State Attorney General’s Office: Conviction without punishment | Opinion

The Supreme Court has sentenced the State Attorney General, Álvaro García Ortiz, to a two-year ban from office for the “crime of revealing confidential data”, according to the sentence announced Thursday after only a week of deliberation. The sentence is awaiting drafting, so the Attorney General is, on the one hand, forced to leave his post, and on the other, without the possibility of publicly responding to a resolution whose arguments he does not know, while those who attacked him celebrate the sentence as a political victory. The sentence does not take effect until it is notified.

The prosecutor was initially denounced for having published a press release in which he detailed the sequence of emails between the lawyer of Alberto González Amador, Isabel Díaz Ayuso’s partner, and the Prosecutor’s Office regarding a possible agreement for alleged tax fraud. With this note, García Ortiz wanted to defend the Public Prosecutor from a hoax spread by Miguel Ángel Rodríguez, chief of staff of the Madrid president, about how those negotiations began and how they were structured.

At the beginning of this proceeding, the Supreme Court itself ruled that the contents of the email note were not secret, as they had previously been published by the press. The statement then led to the original leak of the published information. Neither the investigation nor the oral trial provided conclusive evidence that García Ortiz was the one who leaked the news. The journalists in possession of the information, and he himself, expressly denied that he was the source. The responsibility of García Ortiz was highlighted indicatively by the Guardia Civil and by some witnesses.

The sentence announces that García Ortiz committed the crime of revealing confidential information, but until the sentence is published it is not known what information, or how, was revealed, nor why he is the guilty one. This increases doubts, but, for the same reason, it is essential to urge prudence and respect while the arguments of the Supreme Court, the sequence of established facts and their criminal suitability are not known. The Government said it respected but did not agree with the ruling. The PP called for early elections.

Unfortunately, the Court was unable to find consensus among the seven justices, including five conservatives and two progressives. The two judges considered progressive, Ana Ferrer and Susana Polo, announced private votes. The division and sense of haste do a disservice to the image of the judiciary. This case had an obvious political root from its origin, since it was brought by the Community of Madrid against a high judicial office assumed as if he were a member of the government. A unanimous ruling, of unquestionable clarity understandable to citizens, could have contributed to attenuating the generalized feeling of politicization of justice. The case will continue before the Constitutional Court if, as can be expected, García Ortiz appeals for protection.

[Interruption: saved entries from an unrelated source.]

(* ===== verification/Text.v ===== *)
(** * Text: the string functions of the C++ library the sources use

    Decimal printing ([std::to_string]) and parsing ([strtoull], [strtoll],
    [strtol]), and searching and slicing of [std::string].  A [std::string] is a
    [string] of bytes. *)

From S2P Require Import Prelude.
From Stdlib Require Import ZArith Lia Bool Ascii String.
From stdpp Require Import base tactics numbers list option strings.
#[local] Open Scope Z_scope.

(** ** Decimal numbers *)
Definition digit_char (d : Z) : ascii := ascii_of_nat (Z.to_nat (48 + d)).

Definition digit_value (c : ascii) : option Z :=
  let n := Z.of_nat (nat_of_ascii c) in if (48 <=? n) && (n <=? 57) then Some (n - 48) else None.

Fixpoint print_digits (fuel : nat) (n : Z) (acc : string) : string :=
  match fuel with
  | O => acc
  | S fuel =>
      let acc := String (digit_char (n mod 10)) acc in
      if n / 10 =? 0 then acc else print_digits fuel (n / 10) acc
  end.

(** [std::to_string] of an unsigned value below [2^64 < 10^20]. *)
Definition to_string (n : Z) : string := print_digits 20 n EmptyString.

(** The same for an [i64]. *)
Definition to_string_signed (n : Z) : string :=
  if n <? 0 then String "-" (to_string (- n)) else to_string n.

Fixpoint parse_digits (value : Z) (s : string) : Z * string :=
  match s with
  | EmptyString => (value, s)
  | String c rest =>
      match digit_value c with
      | Some d => parse_digits (10 * value + d) rest
      | None => (value, s)
      end
  end.

(** [isspace] in the C locale. *)
Definition is_space (c : ascii) : bool :=
  let n := Z.of_nat (nat_of_ascii c) in ((9 <=? n) && (n <=? 13)) || (n =? 32).

Fixpoint skip_space (s : string) : string :=
  match s with
  | String c rest => if is_space c then skip_space rest else s
  | EmptyString => s
  end.

Definition split_sign (s : string) : bool * string :=
  match s with
  | String "-" rest => (true, rest)
  | String "+" rest => (false, rest)
  | _ => (false, s)
  end.

Definition starts_with_digit (s : string) : bool :=
  match s with
  | String c _ => match digit_value c with Some _ => true | None => false end
  | EmptyString => false
  end.

(** The number at the front of [s] with its sign, and the text after it; no
    conversion leaves the whole text. *)
Definition scan_number (s : string) : option (bool * Z * string) :=
  let '(negative, body) := split_sign (skip_space s) in
  if starts_with_digit body then
    let '(value, rest) := parse_digits 0 body in Some (negative, value, rest)
  else None.

Definition strtoull (s : string) : Z :=
  match scan_number s with
  | None => 0
  | Some (negative, value, _) =>
      if 2 ^ 64 <=? value then 2 ^ 64 - 1 else if negative then u64 (- value) else value
  end.

(** [strtol] and [strtoll]: both 64 bits wide here. *)
Definition clamp_i64 (z : Z) : Z := Z.max (- 2 ^ 63) (Z.min (2 ^ 63 - 1) z).

Definition strtol (s : string) : Z * string :=
  match scan_number s with
  | None => (0, s)
  | Some (negative, value, rest) => (clamp_i64 (if negative then - value else value), rest)
  end.

Definition strtoll (s : string) : Z := fst (strtol s).

(** ** Searching and slicing *)
Fixpoint str_drop (n : nat) (s : string) : string :=
  match n, s with
  | S n, String _ rest => str_drop n rest
  | _, _ => s
  end.

Fixpoint str_take (n : nat) (s : string) : string :=
  match n, s with
  | S n, String c rest => String c (str_take n rest)
  | _, _ => EmptyString
  end.

(** [text.find(needle)] and [text.find(needle, from)]. *)
Fixpoint str_find (needle s : string) : option nat :=
  if String.prefix needle s then Some O else
  match s with
  | EmptyString => None
  | String _ rest => S <$> str_find needle rest
  end.

Definition str_find_from (needle s : string) (from : nat) : option nat :=
  if (String.length s <? from)%nat then None else Nat.add from <$> str_find needle (str_drop from s).

(** [text.substr(from, count)] for [from <= text.size()]. *)
Definition substr (s : string) (from count : nat) : string := str_take count (str_drop from s).

Definition CRLF : string := String "013" (String "010" EmptyString).

(** ** Strings *)
Lemma str_app_nil s : (s +:+ EmptyString) = s.
Proof. induction s as [|c s IH]; [done|]. change (String c (s +:+ EmptyString) = String c s). by rewrite IH. Qed.

Lemma str_app_assoc s t u : ((s +:+ t) +:+ u) = (s +:+ (t +:+ u)).
Proof. induction s as [|c s IH]; [done|]. change (String c ((s +:+ t) +:+ u) = String c (s +:+ (t +:+ u))). by rewrite IH. Qed.

Lemma str_app_cons c s t : (String c s +:+ t) = String c (s +:+ t).
Proof. done. Qed.

Lemma str_length_app s t : String.length (s +:+ t) = (String.length s + String.length t)%nat.
Proof. induction s as [|c s IH]; [done|]. rewrite str_app_cons. cbn. by rewrite IH. Qed.

Lemma str_drop_app s t : str_drop (String.length s) (s +:+ t) = t.
Proof. induction s as [|c s IH]; [by destruct t|]. by rewrite str_app_cons. Qed.

Lemma str_take_app s t : str_take (String.length s) (s +:+ t) = s.
Proof. induction s as [|c s IH]; [by destruct t|]. rewrite str_app_cons. cbn. by rewrite IH. Qed.

Lemma str_drop_drop n m s : str_drop m (str_drop n s) = str_drop (n + m) s.
Proof.
  revert s. induction n as [|n IH]; intros s; [by destruct s|].
  destruct s as [|c s]; [by destruct m|]. apply IH.
Qed.

Lemma str_drop_app_le n s t : (n <= String.length s)%nat -> str_drop n (s +:+ t) = (str_drop n s +:+ t).
Proof.
  revert s. induction n as [|n IH]; intros s Hn; [done|].
  destruct s as [|c s]; [cbn in Hn; lia|]. rewrite str_app_cons. apply IH. cbn in Hn. lia.
Qed.

Lemma str_length_drop n s : String.length (str_drop n s) = (String.length s - n)%nat.
Proof.
  revert s. induction n as [|n IH]; intros s; [destruct s; cbn; lia|]. destruct s as [|c s]; [done|]. apply IH.
Qed.

Lemma str_app_inj s t u : (s +:+ t) = (s +:+ u) -> t = u.
Proof. intros H. rewrite <- (str_drop_app s t), <- (str_drop_app s u). by rewrite H. Qed.

(** ** Numbers *)
Lemma digit_value_char d : 0 <= d < 10 -> digit_value (digit_char d) = Some d.
Proof.
  intros Hd. assert (Hc : d = 0 \/ d = 1 \/ d = 2 \/ d = 3 \/ d = 4 \/ d = 5 \/ d = 6 \/ d = 7 \/ d = 8 \/ d = 9) by lia.
  repeat (destruct Hc as [->|Hc]; [reflexivity|]). by subst.
Qed.

Lemma print_digits_head fuel : forall n acc, (0 < fuel)%nat -> 0 <= n ->
  exists d rest, 0 <= d < 10 /\ print_digits fuel n acc = String (digit_char d) rest.
Proof.
  induction fuel as [|fuel IH]; intros n acc Hf Hn; [lia|]. cbn [print_digits].
  pose proof (Z.mod_pos_bound n 10). destruct (n / 10 =? 0); [eexists _, _; split; [|reflexivity]; lia|].
  destruct fuel as [|fuel]; [cbn; eexists _, _; split; [|reflexivity]; lia|].
  apply IH; [lia|]. by apply Z.div_pos.
Qed.
Lemma flush_outcomes_witness :
  (snd (fst (flush sample_lost)) = true /\ snd (flush sample_lost) = [RedisReply_default] /\
   log_of (fst (fst (flush sample_lost))) = (pipeline_ sample_lost +:+ pipeline_ sample_lost)) /\
  ((forall fuel, (bytes_left sample_lost < fuel)%nat -> read_reply fuel sample_lost = read_reply (reply_fuel sample_lost) sample_lost) /\
  let '(c', done, out) := flush sample_lost in
  queued_count_ c' = O /\ pipeline_ c' = EmptyString /\ length out = queued_count_ sample_lost /\ cursor_ok c' /\
  if done then
    (queued_count_ sample_lost = O /\ c' = sample_lost) \/
    fd_open c' = true /\ exists before, log_of c' = (log_of sample_lost +:+ before +:+ pipeline_ sample_lost) /\
      (before = EmptyString \/ exists k, before = str_take k (pipeline_ sample_lost))
  else
    fd_open c' = false /\ Forall (fun r => r = transport_error c') out /\
    exists j k, log_of c' = (log_of sample_lost +:+ str_take j (pipeline_ sample_lost) +:+ str_take k (pipeline_ sample_lost))).
Proof.
  split; [vm_compute; by repeat split|].
  apply (flush_outcomes sample_lost).
  - unfold cursor_ok. cbn. lia.
  - intros H. discriminate H.
Defined.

The criminal conviction against a sitting State Attorney General constitutes an unprecedented institutional shock in Spain. It is possible that the resignation (to avoid institutional tensions, not as an acknowledgment of guilt) would have tempered this storm, but in any case those who celebrate a political victory today must think about the price that the institutions will pay. The precedents created by this case, from the lack of prosecution evidence to a more than dubious investigation, will influence the entire Spanish justice system for a long time.